RECORDED DATA:
Lemma thread_memory_ok s D j f c args eip x :
  sys_ok s -> thread_space s D j f -> 0 <= c -> c + 1 + Z.of_nat (length args) <= 1024 ->
  Forall (fun v => 0 <= v < 2 ^ 32) args -> 0 <= eip < 2 ^ 32 -> 0 <= x < 2 ^ 32 ->
  at_least (slot_free s) 3 -> at_least (frame_free s) 1 ->
  let stack := kernelstart + 4096 * j + 4 * c in
  exists m1 m2 k s3 s4,
    mloop (S (length args)) (push_body kpt stack args) 0 s = Ok (tt, m1) /\
    vwrite kpt (entry stack 0) x m1 = Ok (tt, m2) /\
    new_tss_page kpt m2 = Ok (kernelstart + 4096 * k, s3) /\
    set_child_eip kpt eip stack D s3 = Ok (tt, s4) /\ 0 <= k < 1024 /\ vm_wf s4 /\ slot_maps s4 j f /\
    forall i, 0 <= i < 1024 -> rd (pmem s4) (f + 4 * i) =
      if i =? c then eip else rd (pmem (pokes (f + 4 * (c + 1)) args s)) (f + 4 * i).
Proof.
  intros Hs [HDa HDr [HDu HDk] HD Hm [Hfu Hfk] Hfd] Hc Hroom Hargs Heip Hx Hsl Hfr stack.
  pose proof Hm as [Hj _]. destruct (slot_maps_aligned _ _ _ _ (so_vm _ _ Hs) Hm) as [Hfa Hfr'].
  assert (forall i, 0 <= i < 1024 -> (f + 4 * i) / 4096 = f / 4096) as Hin by (intros; by apply frame_word).
  assert ((D + 4 * 1023) / 4096 = D / 4096) as HD1023 by (by apply frame_word).
  destruct (push_loop j f Hfa Hfk args c args s 0) as (E1 & Hs1 & Hp1 & Hm1); try done; try lia.
  replace (c + 1 + 0) with (c + 1) in * by lia. set (m1 := pokes _ args s) in *.
  destruct (push_one j f Hfa Hfk m1 c x Hs1 Hm1 ltac:(lia) Hx) as (E2 & Hs2 & Hp2 & Hm2). set (m2 := poke _ x m1) in *.
  assert (forall i, 0 <= i < 1024 -> pte m2 i = pte s i) as Hp by (intros i Hi; by rewrite Hp2, Hp1).
  assert (frames m2 = frames s) as Ef by (apply pokes_frames).
  assert (at_least (slot_free m2) 3) as Hsl2.
  { eapply at_least_mono; [exact Hsl|]. intros y [Hy H0]. split; [done|]. by rewrite Hp. }
  destruct (new_tss_page_ok kpt m2 2 Hs2 Hsl2) as (F & k & s3 & E3 & Hk & Hkn & Hk0 & HF & Hs3' & Hext & Hsl3).
  { eapply at_least_mono; [exact Hfr|]. intros y. unfold frame_free. by rewrite Ef. }
  pose proof (ex_sys _ _ _ Hext) as Hs3.
  assert (forall pa, 0 <= pa -> pa / 4096 <> kpt / 4096 -> is_free (frames s) (pa / 4096) = false ->
            rd (pmem s3) pa = rd (pmem m2) pa) as Hkeep.
  { intros pa H0 Hne Hu. rewrite (ex_mem _ _ _ Hext); [|done|by rewrite <- Ef in Hu]. apply rd_upd. intros ->. apply Hne.
    apply frame_word; [apply (vm_kpt kpt s (vw_ok _ _ (so_vm _ _ Hs)))|done]. }
  assert (slot_maps s3 j f) as Hm3.
  { apply (ext_slot kpt _ _ _ _ Hs3' Hext). destruct Hm2 as (_ & H1 & H2). unfold Clone.slot_maps.
    rewrite pte_upd, (proj2 (Z.eqb_neq j k)); [done|]. intros ->. by rewrite Hk0 in H1. }
  assert (kernel_dir s3 D) as HD3.
  { apply (dir_word_agree s); [|done]. rewrite Hkeep by (lia || by rewrite HD1023). unfold m2, m1.
    assert (forall i, 0 <= i < 1024 -> D + 4 * 1023 <> f + 4 * i) as Hne.
    { intros i Hi E. apply (f_equal (fun x => x / 4096)) in E. rewrite HD1023, Hin in E by done. congruence. }
    rewrite rd_poke, (proj2 (Z.eqb_neq _ _)) by (by apply Hne; lia). apply pokes_outside.
    destruct (Z_lt_le_dec (D + 4 * 1023) (f + 4 * (c + 1))); [by left|right].
    destruct (Z_lt_le_dec (D + 4 * 1023) (f + 4096)); [|lia]. exfalso. apply Hfd. rewrite <- HD1023.
    pose proof (Z.div_mod f 4096 ltac:(lia)). apply (Z.div_unique_pos _ _ _ (D + 4 * 1023 - f)); lia. }
  destruct (kernel_index j (4 * c) Hj ltac:(lia)) as (_ & _ & Eoff & _). fold stack in Eoff.
  destruct (set_word_ok kpt s3 D stack eip f (so_vm _ _ Hs3) HDa HDr) as (s4 & E4 & Hv4 & _ & Hr4); try done.
  { eapply (ext_slots kpt); [exact Hs3'|exact Hext|exact Hsl3]. }
  { pose proof (Z.div_mod stack 4096 ltac:(lia)). rewrite Eoff in *.
    replace stack with ((1024 * (stack / 4096) + c) * 4) by lia. by apply Z.mod_mul. }
  { intros a s1 Ha Ha0 Hs1' Hma Hsla. apply get_frame_kernel; try done; [| |lia].
    - apply (dir_word_agree s3); [|done]. apply rd_upd. intros E. apply HDk. rewrite <- HD1023, E.
      apply frame_word; [apply (vm_kpt kpt s (vw_ok _ _ (so_vm _ _ Hs)))|done].
    - destruct Hm3 as (_ & H1 & H2). unfold Clone.slot_maps. unfold s1. rewrite pte_upd, (proj2 (Z.eqb_neq j a)); [done|].
      intros ->. by rewrite Ha0 in H1. }
  rewrite Eoff in Hr4. exists m1, m2, k, s3, s4. split_and!; try done; try lia.
  - unfold stack. rewrite stack_entry by lia. by rewrite Z.add_0_r.
  - destruct Hm3 as (_ & H1 & H2). unfold Clone.slot_maps, Virtual.pte. rewrite Hr4, (proj2 (Z.eqb_neq _ _)); [done|].
    intros E. apply Hfk. rewrite <- (Hin c), <- E by lia.
    apply frame_word; [apply (vm_kpt kpt s (vw_ok _ _ (so_vm _ _ Hs)))|done].
  - intros i Hi. rewrite Hr4. destruct (Z.eqb_spec i c) as [->|Hne]; [by rewrite Z.eqb_refl|].
    rewrite (proj2 (Z.eqb_neq _ _)) by lia. rewrite Hkeep by (lia || by rewrite Hin). unfold m2.
    by rewrite rd_poke, (proj2 (Z.eqb_neq _ _)) by lia.
Qed.
End memory.

(** ** Threads *)

Section threads.
Context {W : Type} `{TaskingLaws W}.
Context (kpt page_dir exit_kernel_thread eflags : Z).

Lemma make_thread_ok (p : proc W) eip esp args stack m1 m2 k s3 s4 i d :
  u32 (esp - 4 * (Z.of_nat (length args) + 1)) = stack ->
  mloop (S (length args)) (push_body kpt stack args) 0 (p_mmu p) = Ok (tt, m1) ->
  vwrite kpt (entry stack 0) exit_kernel_thread m1 = Ok (tt, m2) ->
  new_tss_page kpt m2 = Ok (kernelstart + 4096 * k, s3) -> set_child_eip kpt eip stack page_dir s3 = Ok (tt, s4) ->
  first_free (p_gdt p) i d ->
  make_thread kpt page_dir exit_kernel_thread eflags eip esp args p = Ok (8 * i,
    mkProc s4 (<[Z.to_nat i := tss_descriptor (kernelstart + 4096 * k) d]> (p_gdt p))
      (w_set_tasks (<[8 * i := set_priority 0x1f (child_tss eip 0 stack eflags page_dir)]> (w_tasks (p_world p))) (p_world p))).
Proof.
  intros Estack E1 E2 E3 E4 Hfree. unfold make_thread. rewrite Estack. unfold on_mmu, bind at 1. rewrite E1.
  unfold bind at 1. cbn [p_mmu p_gdt p_world]. rewrite E2.
  erewrite bind_Ok_eq by (by apply (duplicate_TSS_ok kpt (mkProc m2 (p_gdt p) (p_world p)) eip 0 stack eflags page_dir i d k s3 s4)).
  cbn [p_mmu p_gdt p_world]. unfold on_world, get_tss, bind at 1, bind at 1, gets, lift, TaskQueue.lookup_TSS.
  cbn [p_mmu p_gdt p_world]. rewrite tasks_set, lookup_insert_eq. cbn [of_option].
  unfold bind, put_tss, modify, ret. cbn [p_mmu p_gdt p_world]. by rewrite tasks_set, set_twice, insert_insert_eq.
Qed.

(** Starting a thread before the scheduler runs queues it; after that, it is ready. *)
Lemma start_thread_ok (k : kernel W) pid l :
  w_inv (p_world (k_proc k)) -> chain (w_tasks (p_world (k_proc k))) (kernel_thread_waitq k) l ->
  sleeping (p_world (k_proc k)) l -> wakeable (p_world (k_proc k)) pid -> ~ ready (p_world (k_proc k)) pid ->
  wp (start_thread pid) (fun _ k' =>
    let w := p_world (k_proc k) in let w' := p_world (k_proc k') in
    w_inv w' /\ kernel_threads_running k' = kernel_threads_running k /\
    if kernel_threads_running k then forall y, ready w' y <-> ready w y \/ y = pid
    else chain (w_tasks w') (kernel_thread_waitq k') (append_spec l pid) /\ sleeping w' (append_spec l pid) /\
         forall y, ready w' y <-> ready w y) k.
Proof.
  intros Hi Hc Hs Hw Hr. unfold start_thread. apply wp_bind, wp_gets.
  destruct (kernel_threads_running k) eqn:Erun.
  - destruct (proj1 (wp_Ok _ _ _) (wakeup_ok _ _ Hi Hw)) as ([] & w' & E & Hi' & _ & _ & Hr' & _).
    apply wp_Ok. eexists tt, _. unfold on_proc, on_world. rewrite E. split; [done|]. cbn [k_proc p_world kernel_threads_running].
    by rewrite Erun.
  - apply wp_bind, wp_gets, wp_bind.
    destruct (proj1 (wp_Ok _ _ _) (put_on_wp _ _ _ _ Hi Hc Hs Hw Hr)) as (q & w' & E & Hi' & Hc' & Hs' & _ & Hr').
    apply wp_Ok. eexists q, _. unfold on_proc, on_world. rewrite E. split; [done|]. apply wp_modify.
    cbn [k_proc p_world kernel_threads_running kernel_thread_waitq]. by rewrite Erun.
Qed.

(** [begin_kernel_threads] makes exactly the queued threads ready, the first time. *)
Lemma begin_kernel_threads_ok (k : kernel W) l :
  w_inv (p_world (k_proc k)) -> chain (w_tasks (p_world (k_proc k))) (kernel_thread_waitq k) l ->
  sleeping (p_world (k_proc k)) l -> kernel_threads_running k = false ->
  exists k', begin_kernel_threads k = Ok (tt, k') /\ begin_kernel_threads k' = Ok (tt, k') /\
    kernel_threads_running k' = true /\ kernel_thread_waitq k' = 0 /\
    w_inv (p_world (k_proc k')) /\
    forall y, ready (p_world (k_proc k')) y <-> ready (p_world (k_proc k)) y \/ y ∈ l.
Proof.
  intros Hi Hc Hs Hrun.
  destruct (proj1 (wp_Ok _ _ _) (wakeup_queue_wp _ _ _ Hi Hc Hs)) as (q & w' & E & -> & [Hi' _ _ Hr' _]).
  eexists. split; [|split; [|split; [|split; [|split]]]].
  - unfold begin_kernel_threads, bind, gets, when. rewrite Hrun. cbn [negb].
    unfold on_proc, on_world. rewrite E. reflexivity.
  - done.
  - done.
  - done.
  - exact Hi'.
  - exact Hr'.
Qed.
End threads.

(** ** Theorem *)

(** A kernel thread created with the arguments [args] starts at [eip], with the words
    [args ++ [old]] from its stack pointer on, where [old] is the word that was at the top
    of its stack: its first argument is in the place of the return address, every other
    argument one place too low, and in the place of the last one is a word the caller did
    not write.  The address of [exit_kernel_thread] is not on the stack. *)
Theorem kernel_thread_entry {W} `{TaskingLaws W} kpt page_dir exit_kernel_thread eflags (p : proc W) eip args j f c i d :
  sys_ok kpt (p_mmu p) -> thread_space kpt (p_mmu p) page_dir j f ->
  1 <= c -> c + 1 + Z.of_nat (length args) < 1024 ->
  Forall (fun v => 0 <= v < 2 ^ 32) args -> 0 <= eip < 2 ^ 32 -> 0 <= exit_kernel_thread < 2 ^ 32 -> 0 <= eflags < 2 ^ 32 ->
  at_least (slot_free kpt (p_mmu p)) 3 -> at_least (frame_free (p_mmu p)) 1 ->
  first_free (p_gdt p) i d ->
  let n := Z.of_nat (length args) in
  let esp := kernelstart + 4096 * j + 4 * (c + 1 + n) in
  let old := rd (pmem (p_mmu p)) (f + 4 * (c + 1 + n)) in
  exists p' t s, make_thread kpt page_dir exit_kernel_thread eflags eip esp args p = Ok (8 * i, p') /\
    w_tasks (p_world p') !! (8 * i) = Some t /\
    enter_task kpt t (p_mmu p') = Ok ((eip, esp - 4 * n), s) /\
    forall q v, (args ++ [old]) !! q = Some v -> vread kpt (entry (esp - 4 * n) (Z.of_nat q)) s = Ok (v, s).
Proof.
  intros Hs Hsp Hc Hroom Hargs Heip Hx Hfl Hsl Hfr Hfree n esp old. pose proof (th_stack _ _ _ _ _ Hsp) as Hm.
  destruct (thread_memory_ok kpt (p_mmu p) page_dir j f c args eip exit_kernel_thread)
    as (m1 & m2 & k & s3 & s4 & E1 & E2 & E3 & E4 & Hk & Hv4 & Hm4 & Hr4); try done; try lia.
  pose proof Hm as [Hj _]. destruct (slot_maps_aligned _ _ _ _ (so_vm _ _ Hs) Hm) as [Hfa Hfr'].
  pose proof (proj2 (th_stack_used _ _ _ _ _ Hsp)) as Hfk. set (stack := kernelstart + 4096 * j + 4 * c) in *.
  assert (u32 (esp - 4 * (n + 1)) = stack) as Estack by (rewrite u32_small; unfold esp, stack, kernelstart; lia).
  eexists _, _, (poke (f + 4 * (c - 1)) (Z.land eflags 0xFFFFBFFF) s4).
  split; [by eapply make_thread_ok|]. cbn [p_mmu p_gdt p_world]. split; [by rewrite tasks_set, lookup_insert_eq|].
  set (s5 := poke _ _ s4).
  assert (slot_maps kpt s5 j f) as Hm5 by (apply poke_maps; [done| |done]; by rewrite frame_word by lia).
  assert (vm_wf kpt s5) as Hv5.
  { apply poke_vm; [done|by rewrite frame_word by lia|]. change (2 ^ 32) with (2 ^ 32). by apply land_range. }
  assert (forall y, c <= y < 1024 -> vread kpt (entry (kernelstart + 4096 * j) y) s5 = Ok (rd (pmem s4) (f + 4 * y), s5)) as Hrd.
  { intros y Hy. rewrite (read_slot kpt s5 j f y Hv5 Hm5) by lia. unfold s5. by rewrite rd_poke, (proj2 (Z.eqb_neq _ _)) by lia. }
  assert (forall y, 0 <= y < 1024 -> entry (kernelstart + 4096 * j) y = kernelstart + 4096 * j + 4 * y) as Hent.
  { intros y Hy. unfold entry. rewrite u32_small; unfold kernelstart; lia. }
  split.
  - unfold enter_task. cbn [tss_ESP tss_EFLAGS set_priority child_tss].
    erewrite bind_Ok_eq.
    2:{ replace (u32 (stack - 4)) with (entry (kernelstart + 4096 * j) (c - 1)).
        - apply write_slot; try done; lia.
        - rewrite Hent by lia. rewrite u32_small; unfold stack, kernelstart; lia. }
    fold s5. replace stack with (entry (kernelstart + 4096 * j) c) by (by rewrite Hent by lia).
    rewrite (bind_Ok_eq _ _ _ _ _ (Hrd c ltac:(lia))), Hr4, Z.eqb_refl by lia.
    rewrite Hent by lia. unfold ret. rewrite u32_small by (unfold kernelstart; lia). do 3 f_equal. unfold esp. lia.
  - intros q v Hq. assert (Z.of_nat q <= n) as Hqn.
    { apply lookup_lt_Some in Hq. rewrite length_app in Hq. cbn in Hq. lia. }
    replace (esp - 4 * n) with (kernelstart + 4096 * j + 4 * (c + 1)) by (unfold esp; lia).
    rewrite stack_entry, Hrd, Hr4, (proj2 (Z.eqb_neq _ _)) by lia. do 2 f_equal.
    apply lookup_app_Some in Hq as [Hq|[Hlen Hq]].
    + rewrite <- (pokes_word (f + 4 * (c + 1)) args (p_mmu p) q v Hq). f_equal. lia.
    + destruct (q - length args)%nat as [|r] eqn:Er; [|by destruct r]. injection Hq as <-.
      rewrite pokes_outside by lia. unfold old. f_equal. lia.
Qed.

TO DO: After locating the line with "let old := rd" above, return that line and every later line through the one with "set (s5 := poke _ _ s4).", word for word and with nothing else.

PROBLEM SOLUTION:
  let old := rd (pmem (p_mmu p)) (f + 4 * (c + 1 + n)) in
  exists p' t s, make_thread kpt page_dir exit_kernel_thread eflags eip esp args p = Ok (8 * i, p') /\
    w_tasks (p_world p') !! (8 * i) = Some t /\
    enter_task kpt t (p_mmu p') = Ok ((eip, esp - 4 * n), s) /\
    forall q v, (args ++ [old]) !! q = Some v -> vread kpt (entry (esp - 4 * n) (Z.of_nat q)) s = Ok (v, s).
Proof.
  intros Hs Hsp Hc Hroom Hargs Heip Hx Hfl Hsl Hfr Hfree n esp old. pose proof (th_stack _ _ _ _ _ Hsp) as Hm.
  destruct (thread_memory_ok kpt (p_mmu p) page_dir j f c args eip exit_kernel_thread)
    as (m1 & m2 & k & s3 & s4 & E1 & E2 & E3 & E4 & Hk & Hv4 & Hm4 & Hr4); try done; try lia.
  pose proof Hm as [Hj _]. destruct (slot_maps_aligned _ _ _ _ (so_vm _ _ Hs) Hm) as [Hfa Hfr'].
  pose proof (proj2 (th_stack_used _ _ _ _ _ Hsp)) as Hfk. set (stack := kernelstart + 4096 * j + 4 * c) in *.
  assert (u32 (esp - 4 * (n + 1)) = stack) as Estack by (rewrite u32_small; unfold esp, stack, kernelstart; lia).
  eexists _, _, (poke (f + 4 * (c - 1)) (Z.land eflags 0xFFFFBFFF) s4).
  split; [by eapply make_thread_ok|]. cbn [p_mmu p_gdt p_world]. split; [by rewrite tasks_set, lookup_insert_eq|].
  set (s5 := poke _ _ s4).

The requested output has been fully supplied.